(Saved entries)
═══
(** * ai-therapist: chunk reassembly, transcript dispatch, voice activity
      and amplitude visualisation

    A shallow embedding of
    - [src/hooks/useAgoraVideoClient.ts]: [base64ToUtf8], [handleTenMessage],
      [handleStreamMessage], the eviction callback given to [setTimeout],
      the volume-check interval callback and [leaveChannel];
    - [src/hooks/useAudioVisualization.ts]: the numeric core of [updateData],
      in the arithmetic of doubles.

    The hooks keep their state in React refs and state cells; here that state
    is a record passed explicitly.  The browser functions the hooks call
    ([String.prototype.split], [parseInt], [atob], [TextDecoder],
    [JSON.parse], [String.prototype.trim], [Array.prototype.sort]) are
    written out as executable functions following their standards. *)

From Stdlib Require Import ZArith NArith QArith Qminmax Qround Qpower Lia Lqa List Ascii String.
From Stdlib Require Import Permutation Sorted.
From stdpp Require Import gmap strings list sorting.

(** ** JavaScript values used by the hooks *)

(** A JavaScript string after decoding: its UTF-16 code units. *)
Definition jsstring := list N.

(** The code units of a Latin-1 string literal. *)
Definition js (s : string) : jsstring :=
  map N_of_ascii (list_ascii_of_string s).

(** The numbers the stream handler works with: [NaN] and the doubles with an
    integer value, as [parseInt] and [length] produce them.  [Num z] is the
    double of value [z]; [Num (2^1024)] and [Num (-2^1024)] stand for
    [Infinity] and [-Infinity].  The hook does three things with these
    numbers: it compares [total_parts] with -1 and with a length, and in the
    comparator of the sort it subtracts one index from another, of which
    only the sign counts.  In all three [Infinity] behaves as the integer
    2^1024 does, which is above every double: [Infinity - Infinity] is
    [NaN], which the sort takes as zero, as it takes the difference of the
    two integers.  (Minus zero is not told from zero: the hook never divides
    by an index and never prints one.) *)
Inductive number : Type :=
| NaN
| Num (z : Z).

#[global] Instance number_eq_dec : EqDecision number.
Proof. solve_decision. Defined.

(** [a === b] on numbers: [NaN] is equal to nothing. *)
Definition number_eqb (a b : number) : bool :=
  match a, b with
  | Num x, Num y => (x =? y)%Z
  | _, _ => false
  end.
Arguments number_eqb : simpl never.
═══
▸ **YOUR GOAL**
In the entries above, how many lines contain the word "parseInt"? Answer with the number only.

▸ **TASK SOLUTION**
2